His voice dropped, crackling with vicious heat as it landed on Min-ji, Yeji. "See your spawn at breath-easy tier, max filter level? Mine plays where the poison sludge-pools sparkle pretty. Where the chrome plumbed the sky wastes drop." He threw the glare toward the upstairs room where Haerin dwelled. Dangerously quiet. "Like I played… Just like her Ma… dead." Knuckles popped as fists began to rhythmically clenching and unclenching - instincts ready to strike, pressing pain away.

"Tomorrow." Barely a whisper, piercing the bubble-hum of the cafe. "When Corp-Sec kicks off the clean-sweep this time? Hunting escapee Yeji..." He braced both palms hard down - an act of final occupation. Knuckles, washed white by pressure, bled since cracking on the counter slice. Raw bone sanity barely holding purchase. "I will be HERE.**" A magnetic pull rooted Ah-Jin immovable.

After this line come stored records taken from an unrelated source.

(** * dhive memo encryption: [src/helpers/aes.ts] and [src/memo.ts]

    A shallow embedding of the memo codec of dhive and of its AES helper,
    with the properties stated by the design document proved or refuted
    against the embedded code.

    Layout of the development:
    - [Bytes], [JsString], [Utf8]: the data the code manipulates (Node
      [Buffer]s, JavaScript strings, the UTF-8 codec of [Buffer]);
    - [ByteBufferLib]: the handful of [bytebuffer] methods the code calls;
    - [Runtime]: the process state (nonce entropy, clock, random source,
      trace of calls into the crypto layer) and the state/exception monad;
    - [LongText]: [Long] values as decimal strings ([toString],
      [Long.fromString]) and the values a nonce argument can be;
    - [Collaborators]: the interface of everything the two files import
      (keys, hashes, the block cipher, Base58, the memo (de)serializer);
    - [Aes] and [Memo]: the two source files, function by function;
    - [Design]: the key schedule and the nonce generator in the words of
      the design document, to compare the code with;
    - [Toy]: a small implementation of the collaborators, to run the code
      on concrete inputs;
    - the properties, one block per claim (C1 to C10) of the design
      document. *)

From Stdlib Require Import Ascii String.
From Stdlib Require Import Strings.Byte.
From Stdlib Require Import ZArith List Bool Lia.
Import ListNotations.
Local Open Scope Z_scope.

(* ------------------------------------------------------------------ *)
(** ** Bytes and Node Buffers *)

Module Bytes.

(** A Node [Buffer] is a list of bytes. *)
Definition Buffer := list byte.

Definition Z_of_byte (b : byte) : Z := Z.of_N (Byte.to_N b).

(** Storing a number into a [Uint8Array] slot keeps its low 8 bits. *)
Definition byte_of_Z (z : Z) : byte :=
  match Byte.of_N (Z.to_N (z mod 256)) with
  | Some b => b
  | None => x00
  end.

(** [buf.slice(start, end)] for [0 <= start]. *)
Definition slice (buf : Buffer) (start stop : Z) : Buffer :=
  firstn (Z.to_nat (stop - start)) (skipn (Z.to_nat start) buf).

(** JavaScript's [ToInt32]: wrap into [-2^31, 2^31). *)
Definition to_int32 (z : Z) : Z := (z + 2 ^ 31) mod 2 ^ 32 - 2 ^ 31.

(** JavaScript's [ToUint32] ([x >>> 0]). *)
Definition to_uint32 (z : Z) : Z := z mod 2 ^ 32.

End Bytes.
Export Bytes.

(* ------------------------------------------------------------------ *)
(** ** JavaScript strings *)

Module JsString.

(** A JavaScript string is a sequence of UTF-16 code units. *)
Definition jsstring := list Z.

(** An ASCII literal as a JavaScript string. *)
Definition lit (s : string) : jsstring :=
  map (fun a => Z.of_N (N_of_ascii a)) (list_ascii_of_string s).

(** The marker character ['#']. *)
Definition hash : Z := 35.

(** [s.startsWith('#')] *)
Definition startsWith_hash (s : jsstring) : bool :=
  match s with
  | c :: _ => c =? hash
  | [] => false
  end.

(** [s.substring(1)] *)
Definition substring1 (s : jsstring) : jsstring := tl s.

(** [a === b] on strings. *)
Fixpoint eqb (a b : jsstring) : bool :=
  match a, b with
  | [], [] => true
  | x :: a', y :: b' => (x =? y) && eqb a' b'
  | _, _ => false
  end.

(** [buf.toString('binary')]: one code unit per byte. *)
Definition of_binary (buf : Buffer) : jsstring := map Z_of_byte buf.

(** [Buffer.from(s, 'binary')]: the low byte of every code unit. *)
Definition to_binary (s : jsstring) : Buffer := map byte_of_Z s.

(** ASCII text of fewer than 128 characters. *)
Definition short_ascii (text : jsstring) : Prop :=
  Forall (fun c => 0 <= c < 128) text /\ (length text < 128)%nat.

End JsString.
Export JsString.

(* ------------------------------------------------------------------ *)
(** ** The UTF-8 codec of Node's Buffer *)

Module Utf8.

Definition is_lead (c : Z) : bool := (0xD800 <=? c) && (c <=? 0xDBFF).
Definition is_trail (c : Z) : bool := (0xDC00 <=? c) && (c <=? 0xDFFF).

Definition cont (z : Z) : byte := byte_of_Z (Z.lor 0x80 (Z.land z 0x3F)).

Definition encode_code_point (cp : Z) : Buffer :=
  if cp <? 0x80 then [byte_of_Z cp]
  else if cp <? 0x800 then
    [byte_of_Z (Z.lor 0xC0 (Z.shiftr cp 6)); cont cp]
  else if cp <? 0x10000 then
    [byte_of_Z (Z.lor 0xE0 (Z.shiftr cp 12)); cont (Z.shiftr cp 6); cont cp]
  else
    [byte_of_Z (Z.lor 0xF0 (Z.shiftr cp 18)); cont (Z.shiftr cp 12);
     cont (Z.shiftr cp 6); cont cp].

(** U+FFFD, written for an unpaired surrogate. *)
Definition replacement : Z := 0xFFFD.

(** [Buffer.from(s)] / [Buffer.from(s, 'utf8')] / [buf.write(s, 'utf8')]. *)
Fixpoint encode (s : jsstring) : Buffer :=
  match s with
  | [] => []
  | c :: rest =>
      if is_lead c then
        match rest with
        | d :: rest' =>
            if is_trail d
            then encode_code_point
                   (0x10000 + (c - 0xD800) * 0x400 + (d - 0xDC00))
                 ++ encode rest'
            else encode_code_point replacement ++ encode rest
        | [] => encode_code_point replacement
        end
      else if is_trail c then encode_code_point replacement ++ encode rest
      else encode_code_point c ++ encode rest
  end.

(** Decoder state while inside a multi-byte sequence. *)
Record pending := Pending {
  needed : nat;      (* continuation bytes still to come *)
  acc : Z;           (* code point bits read so far *)
  lower : Z;         (* accepted range of the next byte *)
  upper : Z
}.

Definition start (b : Z) : list Z * option pending :=
  if b <=? 0x7F then ([b], None)
  else if (0xC2 <=? b) && (b <=? 0xDF) then
    ([], Some (Pending 1 (Z.land b 0x1F) 0x80 0xBF))
  else if (0xE0 <=? b) && (b <=? 0xEF) then
    ([], Some (Pending 2 (Z.land b 0xF)
                 (if b =? 0xE0 then 0xA0 else 0x80)
                 (if b =? 0xED then 0x9F else 0xBF)))
  else if (0xF0 <=? b) && (b <=? 0xF4) then
    ([], Some (Pending 3 (Z.land b 0x7)
                 (if b =? 0xF0 then 0x90 else 0x80)
                 (if b =? 0xF4 then 0x8F else 0xBF)))
  else ([replacement], None).

Definition step (st : option pending) (b : Z) : list Z * option pending :=
  match st with
  | None => start b
  | Some p =>
      if (lower p <=? b) && (b <=? upper p) then
        let acc' := Z.lor (Z.shiftl (acc p) 6) (Z.land b 0x3F) in
        match needed p with
        | S (S n) => ([], Some (Pending (S n) acc' 0x80 0xBF))
        | _ => ([acc'], None)
        end
      else
        (* ill-formed: one U+FFFD, then the byte is looked at afresh *)
        let '(out, st') := start b in (replacement :: out, st')
  end.

Fixpoint decode_from (st : option pending) (buf : Buffer) : list Z :=
  match buf with
  | [] => match st with None => [] | Some _ => [replacement] end
  | b :: rest =>
      let '(out, st') := step st (Z_of_byte b) in
      out ++ decode_from st' rest
  end.

Definition utf16_of_code_point (cp : Z) : jsstring :=
  if cp <? 0x10000 then [cp]
  else [0xD800 + Z.shiftr (cp - 0x10000) 10;
        0xDC00 + Z.land (cp - 0x10000) 0x3FF].

(** [buf.toString('utf-8')]: never throws, ill-formed input decodes to
    U+FFFD. *)
Definition decode (buf : Buffer) : jsstring :=
  flat_map utf16_of_code_point (decode_from None buf).

End Utf8.

(* ------------------------------------------------------------------ *)
(** ** The bytebuffer methods used by the code (little-endian buffers) *)

Module ByteBufferLib.

(** [Long]: a 64-bit pattern, kept as its unsigned value. *)
Definition Long := Z.
Definition Long_wrap (v : Z) : Long := v mod 2 ^ 64.
Definition Long_low (v : Long) : Z := Z.land v 0xFFFFFFFF.
Definition Long_high (v : Long) : Z := Z.land (Z.shiftr v 32) 0xFFFFFFFF.
Definition Long_shiftLeft (v : Long) (n : Z) : Long := Long_wrap (Z.shiftl v n).
Definition Long_or (a b : Long) : Long := Z.lor a b.
Definition Long_neg (v : Long) : Long := Long_wrap (- v).
Definition Long_mul (a b : Long) : Long := Long_wrap (a * b).
Definition Long_add (a b : Long) : Long := Long_wrap (a + b).

(** [Long.fromNumber] on an integer below 2^63 in absolute value. *)
Definition Long_fromNumber (v : Z) : Long := Long_wrap v.

(** The signed reading of the 64 bits, in [-2^63, 2^63). *)
Definition Long_signed (v : Long) : Z := (v + 2 ^ 63) mod 2 ^ 64 - 2 ^ 63.

(** The four bytes [writeUint64] stores for one 32-bit half. *)
Definition write_half (w : Z) : Buffer :=
  [byte_of_Z (Z.land w 0xFF);
   byte_of_Z (Z.land (Z.shiftr w 8) 0xFF);
   byte_of_Z (Z.land (Z.shiftr w 16) 0xFF);
   byte_of_Z (Z.land (Z.shiftr w 24) 0xFF)].

(** [bb.writeUint64(v)] on a little-endian buffer: low half, high half. *)
Definition writeUint64 (v : Long) : Buffer :=
  write_half (Long_low v) ++ write_half (Long_high v).

(** [bb.readUint32()] on a little-endian buffer holding at least four
    bytes (a missing byte reads as 0, which the callers never rely on). *)
Definition readUint32 (buf : Buffer) : Z :=
  let b i := Z_of_byte (nth i buf x00) in
  let value := Z.shiftl (b 2%nat) 16 in
  let value := Z.lor value (Z.shiftl (b 1%nat) 8) in
  let value := Z.lor value (b 0%nat) in
  value + to_uint32 (Z.shiftl (b 3%nat) 24).

(** The [while (value >= 0x80)] loop of [writeVarint32]; a 32-bit value
    goes round at most four times. *)
Fixpoint writeVarint32_loop (fuel : nat) (value : Z) : Buffer :=
  match fuel with
  | O => [byte_of_Z value]
  | S fuel' =>
      if 0x80 <=? value
      then byte_of_Z (Z.lor (Z.land value 0x7f) 0x80)
           :: writeVarint32_loop fuel' (Z.shiftr value 7)
      else [byte_of_Z value]
  end.

Definition writeVarint32 (value : Z) : Buffer :=
  writeVarint32_loop 4 (to_uint32 value).

(** [bb.writeVString(str)] followed by [flip()]: the varint byte length,
    then the UTF-8 bytes. *)
Definition writeVString (str : jsstring) : Buffer :=
  let body := Utf8.encode str in
  writeVarint32 (Z.of_nat (length body)) ++ body.

(** The [do ... while (b & 0x80)] loop of [readVarint32], from the bytes
    at the current offset: the value and the number of bytes consumed.
    At the end of the buffer the slot read is [undefined], which
    contributes no bits and stops the loop. *)
Fixpoint readVarint32_loop (buf : Buffer) (c : nat) (value : Z) : Z * nat :=
  match buf with
  | [] => (value, S c)
  | b :: rest =>
      let b := Z_of_byte b in
      let value' :=
        if (c <? 5)%nat
        then to_int32 (Z.lor value
                         (to_int32 (Z.shiftl (Z.land b 0x7f)
                                             (7 * Z.of_nat c))))
        else value in
      if Z.land b 0x80 =? 0 then (value', S c)
      else readVarint32_loop rest (S c) value'
  end.

(** [bb.readVString()] at offset 0; [None] when it throws. *)
Definition readVString (buf : Buffer) : option jsstring :=
  if (length buf <? 1)%nat then None
  else
    let '(len, c) := readVarint32_loop buf 0 0 in
    let offset := Z.of_nat c in
    if Z.of_nat (length buf) <? offset then None
    else if Z.of_nat (length buf) <? offset + len then None
    else Some (Utf8.decode (slice buf offset (offset + len))).

End ByteBufferLib.
Export ByteBufferLib.

(* ------------------------------------------------------------------ *)
(** ** Process state, exceptions and the monad the code runs in *)

Module Runtime.

(** Key objects of [../crypto]: both classes wrap a [key] buffer. *)
Record PrivateKey := { priv_key : Buffer }.
Record PublicKey := { key : Buffer }.

(** What the code can throw. *)
Inductive Error :=
| InvalidNonce          (* Error('Invalid nonce') *)
| MissingCipherText     (* assert(message, 'Missing cipher text') *)
| MissingPlainText      (* assert(message, 'Missing plain text') *)
| DecipherFailure       (* decipher.final(): bad padding or length *)
| InvalidKeyString      (* PrivateKey.fromString / PublicKey.fromString *)
| TypeError             (* a method called on a value that has none,
                           or writeUint64's "Illegal value" *)
| LongEmptyString       (* Error('empty string') of Long.fromString *)
| LongInteriorHyphen    (* Error('interior hyphen') of Long.fromString *)
| Base58Failure         (* bs58.decode *)
| DeserializeFailure.   (* types.EncryptedMemoD *)

(** Calls into the crypto layer that the properties speak about. *)
Inductive Event :=
| SharedSecretDerived (priv : PrivateKey) (pub : PublicKey)
| CipherCreated (tag iv : Buffer)       (* createCipheriv('aes-256-cbc') *)
| DecipherCreated (tag iv : Buffer).    (* createDecipheriv('aes-256-cbc') *)

Record World := {
  unique_nonce_entropy : option Z;  (* the module variable, None = null *)
  now : Z;                          (* what Date.now() returns *)
  random : nat -> byte;             (* the bytes randomBytes hands out *)
  drawn : nat;                      (* how many of them were taken *)
  trace : list Event                (* crypto calls made so far *)
}.

Inductive Result (A : Type) :=
| Ok (a : A)
| Throw (e : Error).
Arguments Ok {A} a.
Arguments Throw {A} e.

Definition M (A : Type) := World -> Result A * World.

Definition ret {A} (a : A) : M A := fun w => (Ok a, w).
Definition throw {A} (e : Error) : M A := fun w => (Throw e, w).
Definition bind {A B} (m : M A) (f : A -> M B) : M B :=
  fun w =>
    match m w with
    | (Ok a, w') => f a w'
    | (Throw e, w') => (Throw e, w')
    end.

(** Updates of one component of the state. *)
Definition with_entropy (w : World) (v : Z) : World :=
  {| unique_nonce_entropy := Some v;
     now := now w; random := random w; drawn := drawn w;
     trace := trace w |}.

Definition with_drawn (w : World) (n : nat) : World :=
  {| unique_nonce_entropy := unique_nonce_entropy w;
     now := now w; random := random w; drawn := (drawn w + n)%nat;
     trace := trace w |}.

Definition with_events (w : World) (evs : list Event) : World :=
  {| unique_nonce_entropy := unique_nonce_entropy w;
     now := now w; random := random w; drawn := drawn w;
     trace := trace w ++ evs |}.

Definition emit (ev : Event) : M unit :=
  fun w => (Ok tt, with_events w [ev]).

Yeji locked eyes. "Guard THIS gutter-spawn of Belt," he enjoined with her. On Min-ji: "My trash shine." Circling Cho lighting a pyre of unresolved plea - betrayal aching palpable. "Our bleeding dirt trench." A hand rises to gently tap the grime-armored torso armor hard at the heart. "Home."

The beads rattles as an up-bound transport passes outside – brief seismic shake rattling stacked bowls. Ah-Jin barely budged.

"Congratulations," muttered Ah-Jin dry as tomb-dust. "Starve your faces down for longer." Skill flickering withdrawal motion for their bowls: any evidence remaining growing increasingly unappetizing. "Eat them, or dump down obscuring sewer." Hung fast now on Cho: "But you all... Leave."